Tuesday, December 11, 2007

Battle Of Algiers

I read the New York Movie Review article concerning the Battle Of Algiers written by Pete Rainer. Rainer overall enjoyed the film immensely, as I did as well, but doesn't really fuel that opinion too much into his review of the film. He more talks about the technical aspects of the film and what an accomplishment it is than just talking about whether he liked it or disliked it. He talks about the parallel between the events that happen in the movie, such as the cafe bombings and the hit and run assassinations of French policemen, and how ironic and strange it is that those events happened in the real conflict, many times perpetrated by the very same people that star in the movie. It is very interesting to note that the film wasn't made many years after the fact, but a mere 3-5 years later and shot in the same areas that the actual events took place in.

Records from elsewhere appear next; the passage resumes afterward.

(* ===== verification/Blacklist.v ===== *)
(** * DNS blacklists (internal/blacklist/blacklist.go)

    Which names are looked up for an address or a host name, what counts as a
    listing, and the cache of answers.  [net.ParseIP] and the resolver are
    parameters; each reading of the clock is an argument. *)

From S2P Require Import Prelude GoStrings Container.

Record entry := mkListing { liListed : bool; liOn : list str; liExpires : Z }.

Record Checker := mkChecker {
  ckDNSBL : list str;
  ckURIBL : list str;
  ckTTL : Z;
  ckCache : gmap str entry }.

Definition hour : Z := 3600 * 10 ^ 9.
Definition New (dnsbl uribl : list str) (ttl : Z) : Checker :=
  mkChecker dnsbl uribl (if ttl =? 0 then hour else ttl) ∅.

Definition cached (c : Checker) (key : str) (now : Z) : option entry :=
  match ckCache c !! key with
  | Some e => if liExpires e <? now then None else Some e
  | None => None
  end.

Definition maxCached : nat := Z.to_nat 65536.

(** [store], at [now]; a cache that is too large is dropped. *)
Definition store (c : Checker) (key : str) (listed : bool) (on : list str) (now : Z) : Checker :=
  let cache := if Nat.ltb maxCached (size (ckCache c)) then ∅ else ckCache c in
  mkChecker (ckDNSBL c) (ckURIBL c) (ckTTL c) (<[key := mkListing listed on (now + ckTTL c)]> cache).

(** ** Names *)

(** The loop of [itoa], on the digits not yet written. *)
Fixpoint itoa_loop (fuel : nat) (b : Z) (buf : str) : str :=
  match fuel with
  | 0%nat => buf
  | S f => if 0 <? b then itoa_loop f (b / 10) (digit (Z.to_N (b mod 10)) :: buf) else buf
  end.
Definition itoa (b : Z) : str := if b =? 0 then #"0" else itoa_loop 3 b [].

Definition hexdigits : str := #"0123456789abcdef".
Definition nibble (n : Z) : str := [nth (Z.to_nat n) hexdigits "0"%char].

(** The parts of an address, last byte first. *)
Fixpoint nibbles (l : list Z) : list str :=
  match l with
  | [] => []
  | b :: r => nibble (Z.land b 15) :: nibble (Z.shiftr b 4) :: nibbles r
  end.

Definition reverseIP (ip : IP) : str :=
  match To4 ip with
  | Some v4 => join #"." (map itoa [byte_at v4 3; byte_at v4 2; byte_at v4 1; byte_at v4 0])
  | None => if Nat.eqb (length ip) 16 then join #"." (nibbles (rev ip)) else []
  end.

(** ** Lookups *)

Section Lookups.
Context (ParseIP : str -> option IP).
(** [LookupHost]: the addresses of a name. *)
Context (LookupHost : str -> option (list str)).

(** An answer that is a listing: an address in 127.0.0.0/8. *)
Definition is_listing (a : str) : bool :=
  match ParseIP a with
  | Some ip => match To4 ip with Some v4 => byte_at v4 0 =? 127 | None => false end
  | None => false
  end.

Definition lookup_name (name : str) : bool :=
  match LookupHost name with
  | None => false
  | Some addrs => existsb is_listing addrs
  end.

Definition listed_on (name : str) (zones : list str) : list str :=
  List.filter (fun zone => lookup_name (name ++ #"." ++ zone)) zones.

(** [ListedIP]; [t0] and [t1] are the readings of [cached] and [store]. *)
Definition ListedIP (c : Checker) (ipStr : str) (t0 t1 : Z) : (bool * list str) * Checker :=
  match ckDNSBL c with
  | [] => (false, [], c)
  | _ =>
      match ParseIP ipStr with
      | None => (false, [], c)
      | Some ip =>
          if IsLoopback ip || IsPrivate ip then (false, [], c)
          else
            let key := #"ip:" ++ ipStr in
            match cached c key t0 with
            | Some e => (liListed e, liOn e, c)
            | None =>
                let rev := reverseIP ip in
                if rev =s [] then (false, [], c)
                else
                  let on := listed_on rev (ckDNSBL c) in
                  let listed := negb (Nat.eqb (length on) 0) in
                  (listed, on, store c key listed on t1)
            end
      end
  end.

Definition ListedDomain (c : Checker) (domain : str) (t0 t1 : Z) : bool * Checker :=
  match ckURIBL c with
  | [] => (false, c)
  | _ =>
      if domain =s [] then (false, c)
      else
        let domain := to_lower (trim_suffix #"." domain) in
        match ParseIP domain with
        | Some _ => (false, c)
        | None =>
            let key := #"dom:" ++ domain in
            match cached c key t0 with
            | Some e => (liListed e, c)
            | None =>
                let on := listed_on domain (ckURIBL c) in
                let listed := negb (Nat.eqb (length on) 0) in
                (listed, store c key listed on t1)
            end
        end
  end.
End Lookups.

(** ** Names of addresses *)

Definition bytes (l : list Z) : Prop := Forall (fun b => 0 <= b < 256) l.

(** [itoa] writes a byte in decimal. *)
Lemma itoa_dec b : 0 <= b < 256 -> itoa b = dec b.
Proof.
  intros Hb.
  assert (forallb (fun n => itoa (Z.of_nat n) =s dec (Z.of_nat n)) (seq 0 256) = true) as H by by vm_compute.
  rewrite forallb_forall in H. specialize (H (Z.to_nat b)). rewrite Z2Nat.id in H by lia.
  apply str_eqb_eq, H. apply in_seq. lia.
Qed.

Lemma nibble_inj a b : 0 <= a < 16 -> 0 <= b < 16 -> nibble a = nibble b -> a = b.
Proof.
  intros Ha Hb E.
  assert (forallb (fun x => forallb (fun y => negb (nibble (Z.of_nat x) =s nibble (Z.of_nat y)) || Nat.eqb x y) (seq 0 16)) (seq 0 16) = true)
    as H by by vm_compute.
  rewrite forallb_forall in H. specialize (H (Z.to_nat a) ltac:(apply in_seq; lia)).
  rewrite forallb_forall in H. specialize (H (Z.to_nat b) ltac:(apply in_seq; lia)).
  rewrite !Z2Nat.id, E in H by lia. rewrite (proj2 (str_eqb_eq _ _) eq_refl) in H. simpl in H.
  apply Nat.eqb_eq in H. lia.
Qed.

Lemma byte_halves b : 0 <= b < 256 -> 0 <= Z.land b 15 < 16 /\ 0 <= Z.shiftr b 4 < 16 /\ b = 16 * Z.shiftr b 4 + Z.land b 15.
Proof.
  intros Hb. change 15 with (Z.ones 4). rewrite Z.land_ones, Z.shiftr_div_pow2 by lia. change (2 ^ 4) with 16.
  pose proof (Z.mod_pos_bound b 16). pose proof (Z.div_mod b 16).
  split; [lia|]. split; [|lia]. split; [apply Z.div_pos; lia|apply Z.div_lt_upper_bound; lia].
Qed.

Lemma nibbles_inj l1 l2 : bytes l1 -> bytes l2 -> nibbles l1 = nibbles l2 -> l1 = l2.
Proof.
  intros H1. revert l2. induction H1 as [|a l1 Ha H1 IH]; intros [|b l2] H2 E; try done.
  apply Forall_cons in H2 as [Hb H2]. cbn [nibbles] in E.
  destruct (byte_halves a Ha) as (? & ? & Ea), (byte_halves b Hb) as (? & ? & Eb).
  pose proof (nibble_inj (Z.land a 15) (Z.land b 15) ltac:(done) ltac:(done) (f_equal (fun l => nth 0 l []) E)) as El.
  pose proof (nibble_inj (Z.shiftr a 4) (Z.shiftr b 4) ltac:(done) ltac:(done) (f_equal (fun l => nth 1 l []) E)) as Eh.
  rewrite (IH l2 H2 (f_equal (drop 2) E)). f_equal. lia.
Qed.

Lemma dec_inj a b : 0 <= a < 256 -> 0 <= b < 256 -> dec a = dec b -> a = b.
Proof.
  intros Ha Hb E. pose proof (parse_uint_dec 8 a ltac:(lia)) as H1.
  pose proof (parse_uint_dec 8 b ltac:(lia)) as H2. rewrite E in H1. congruence.
Qed.

Lemma nibble_no_dot n : 0 <= n < 16 -> "."%char ∉ nibble n.
Proof.
  intros Hn.
  assert (forallb (fun x => forallb (fun c => negb (Ascii.eqb c ".")) (nibble (Z.of_nat x))) (seq 0 16) = true) as H by by vm_compute.
  rewrite forallb_forall in H. specialize (H (Z.to_nat n) ltac:(apply in_seq; lia)). rewrite Z2Nat.id in H by lia.
  intros Hin. rewrite forallb_forall in H. apply list_elem_of_In in Hin. by specialize (H _ Hin).
Qed.

Lemma nibbles_no_dot l : bytes l -> Forall (fun p => "."%char ∉ p) (nibbles l).
Proof.
  induction 1 as [|b l Hb Hl IH]; [constructor|]. destruct (byte_halves b Hb) as (? & ? & _).
  cbn [nibbles]. repeat constructor; [by apply nibble_no_dot..|done].
Qed.

Lemma length_nibbles l : length (nibbles l) = (2 * length l)%nat.
Proof. induction l; cbn [nibbles length]; lia. Qed.

(** An address of the 16-byte form that [net.ParseIP] gives. *)
Definition ip_ok (ip : IP) : Prop := length ip = 16%nat /\ bytes ip.

(** The parts of the name of an address. *)
Definition name_parts (ip : IP) : list str :=
  match To4 ip with
  | Some v4 => map dec [byte_at v4 3; byte_at v4 2; byte_at v4 1; byte_at v4 0]
  | None => nibbles (rev ip)
  end.

Lemma bytes_nth l i : bytes l -> 0 <= byte_at l i < 256.
Proof.
  intros H. unfold byte_at. destruct (nth_in_or_default i l 0) as [Hin|E]; [|rewrite E; lia].
  unfold bytes in H. rewrite List.Forall_forall in H. by apply H.
Qed.

Lemma To4_spec ip v4 : ip_ok ip -> To4 ip = Some v4 ->
  ip = replicate 10 0 ++ [255; 255] ++ [byte_at v4 0; byte_at v4 1; byte_at v4 2; byte_at v4 3] /\ bytes v4.
Proof.
  intros [Hl Hb]. unfold To4. case_bool_decide as E; [|done]. intros [= <-].
  assert (length (drop 12 ip) = 4%nat) as H4 by (rewrite length_drop; lia).
  split; [|by apply Forall_drop]. rewrite <- (take_drop 12 ip) at 1. rewrite E.
  destruct (drop 12 ip) as [|a [|b [|c [|d [|? ?] ] ] ] ]; done.
Qed.

Lemma name_parts_ok ip : ip_ok ip -> reverseIP ip = join #"." (name_parts ip) /\
  name_parts ip <> [] /\ Forall (fun p => "."%char ∉ p) (name_parts ip).
Proof.
  intros Hip. pose proof Hip as [Hl Hb]. unfold reverseIP, name_parts. destruct (To4 ip) as [v4|] eqn:E.
  - destruct (To4_spec ip v4 Hip E) as [_ Hv]. cbn [map].
    rewrite !itoa_dec by by apply bytes_nth. split; [done|]. split; [done|].
    repeat constructor; apply dec_no_dot; by apply bytes_nth.
  - rewrite Hl. cbn [Nat.eqb]. split; [done|]. assert (bytes (rev ip)) as Hr by by apply Forall_rev. split.
    + intros En. apply (f_equal length) in En. rewrite length_nibbles, length_rev, Hl in En. done.
    + by apply nibbles_no_dot.
Qed.

(** No two addresses share a name on a list, so a listing of one never stands
    for another. *)
Theorem reverseIP_injective ip1 ip2 : ip_ok ip1 -> ip_ok ip2 -> reverseIP ip1 = reverseIP ip2 -> ip1 = ip2.
Proof.
  intros H1 H2 E. destruct (name_parts_ok ip1 H1) as (E1 & N1 & D1), (name_parts_ok ip2 H2) as (E2 & N2 & D2).
  rewrite E1, E2 in E. apply (f_equal (split ".")) in E. change #"." with ["."%char] in E.
  rewrite !split_join in E by done. unfold name_parts in E.
  destruct H1 as [L1 B1], H2 as [L2 B2].
  destruct (To4 ip1) as [a|] eqn:T1, (To4 ip2) as [b|] eqn:T2.
  - destruct (To4_spec ip1 a ltac:(done) T1) as [-> Ha], (To4_spec ip2 b ltac:(done) T2) as [-> Hb].
    cbn [map] in E. injection E as E3 E2' E1' E0.
    apply dec_inj in E3, E2', E1', E0; [|by apply bytes_nth..]. by rewrite E3, E2', E1', E0.
  - apply (f_equal length) in E. rewrite length_nibbles, length_rev, L2 in E. done.
  - apply (f_equal length) in E. rewrite length_nibbles, length_rev, L1 in E. done.
  - apply nibbles_inj in E; [|by apply Forall_rev..]. by apply rev_inj.
Qed.

(** ** The cache *)

(** Addresses of private and loopback ranges are answered without a query. *)
Lemma ListedIP_private P L c s ip t0 t1 :
  P s = Some ip -> IsLoopback ip || IsPrivate ip = true -> ListedIP P L c s t0 t1 = (false, [], c).
Proof. intros Hp Hi. unfold ListedIP. rewrite Hp, Hi. by destruct (ckDNSBL c). Qed.

Lemma cached_store c key listed on now t :
  t <= now + ckTTL c -> cached (store c key listed on now) key t = Some (mkListing listed on (now + ckTTL c)).
Proof.
  intros Ht. unfold cached, store. cbn [ckCache]. rewrite lookup_insert_eq. cbn [liExpires].
  destruct (Z.ltb_spec (now + ckTTL c) t); [lia|done].
Qed.

(** What was found out is answered again until it expires, whatever the lists
    say by then. *)
Lemma ListedIP_again P L L' c s t0 t1 t2 t3 :
  cached c (#"ip:" ++ s) t0 = None -> t0 <= t2 <= t1 + ckTTL c ->
  (ListedIP P L' (ListedIP P L c s t0 t1).2 s t2 t3).1 = (ListedIP P L c s t0 t1).1.
Proof.
  intros Hc Ht. unfold ListedIP. rewrite Hc. destruct (ckDNSBL c) as [|z zs] eqn:Ez; cbn [snd]; [by rewrite Ez|].
  destruct (P s) as [ip|] eqn:Ep; cbn [snd]; [|by rewrite Ez].
  destruct (IsLoopback ip || IsPrivate ip) eqn:Ei; cbn [snd]; [by rewrite Ez|].
  destruct (reverseIP ip =s []) eqn:Er; cbn [snd].
  - rewrite Ez. assert (cached c (#"ip:" ++ s) t2 = None) as ->; [|done].
    unfold cached in *. destruct (ckCache c !! (#"ip:" ++ s)) as [x|]; [|done].
    destruct (Z.ltb_spec (liExpires x) t0); [|done]. destruct (Z.ltb_spec (liExpires x) t2); [done|lia].
  - cbn [store ckDNSBL]. rewrite Ez. rewrite cached_store by lia. done.
Qed.

Lemma store_size c key listed on now :
  (size (ckCache c) <= S maxCached)%nat -> (size (ckCache (store c key listed on now)) <= S maxCached)%nat.
Proof.
  intros H. unfold store. cbn [ckCache]. destruct (Nat.ltb_spec maxCached (size (ckCache c))) as [Hl|Hl].
  - rewrite map_size_insert_None by apply lookup_empty. rewrite map_size_empty. lia.
  - destruct (ckCache c !! key) eqn:E.
    + rewrite map_size_insert_Some by done. lia.
    + rewrite map_size_insert_None by done. lia.
Qed.

(** The cache never holds more than 65537 answers. *)
Lemma cache_bounded P L c s t0 t1 :
  (size (ckCache c) <= S maxCached)%nat -> (size (ckCache (ListedIP P L c s t0 t1).2) <= S maxCached)%nat.
Proof.
  intros H. unfold ListedIP. destruct (ckDNSBL c); [done|]. destruct (P s) as [ip|]; [|done].
  destruct (_ || _); [done|]. destruct (cached _ _ _); [done|]. destruct (_ =s _); [done|]. by apply store_size.
Qed.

Rainer also notes the two opposing sides of the movie; The Algerians and the French. The Algerians are represented by one of their leaders, Ali LaPointe, who is brought up from being a lowly peasant to one of the main ringleaders or the FLN organization. At his opposite is the seemingly ruthless yet collected Colonel Mathieau. Both ends of the spectrum are treated equally and Pontecorvo isn't biased towards either side, telling each as it is, as is exemplified in this quote by Rainer.

What reveals Pontecorvo as an artist, and not simply a propagandist of genius, is the sorrow he tries to stifle but that comes flooding through anyway—the sense that all sides in this conflict have lost their souls, and that all men are carrion.


With this, Pontecorvo shows the extent to which the conflict has played out and that neither side is a sinner or a saint over the other, but both have seemed to have lost their souls and forgotten what they are really fighting for.

I also agree with Rainer's point that he makes by saying that

The strongest scene in the movie comes when three FLN women drop their veils and assume a Western look in order to infiltrate the European Quarter and plant explosives in two cafés and an Air France ticket office. We see tired businessmen at a bar, passengers waiting to board buses, teenagers dancing, and, most pointedly, a baby licking an ice cream cone—all soon to be blown to bits



This to me was also the strongest scene of the movie, as it shows both sides of a terrible conflict; The French citizens about to die, whom the viewer feels great sympathy for, but also the Algerian women who have to carry out this terrible act in hopes of winning their freedom.

I think Rainer did a terrific job in his review and touched on most of the key points/ moral dilemmas that the viewer was most likely feeling at the time. I also have to say the this, behind Kiss Me Deadly, was the second best film we have viewed in class so far, as it was entertaining in the intelligent sense in that it actually made you think, a trait not seen too often in most movies nowadays.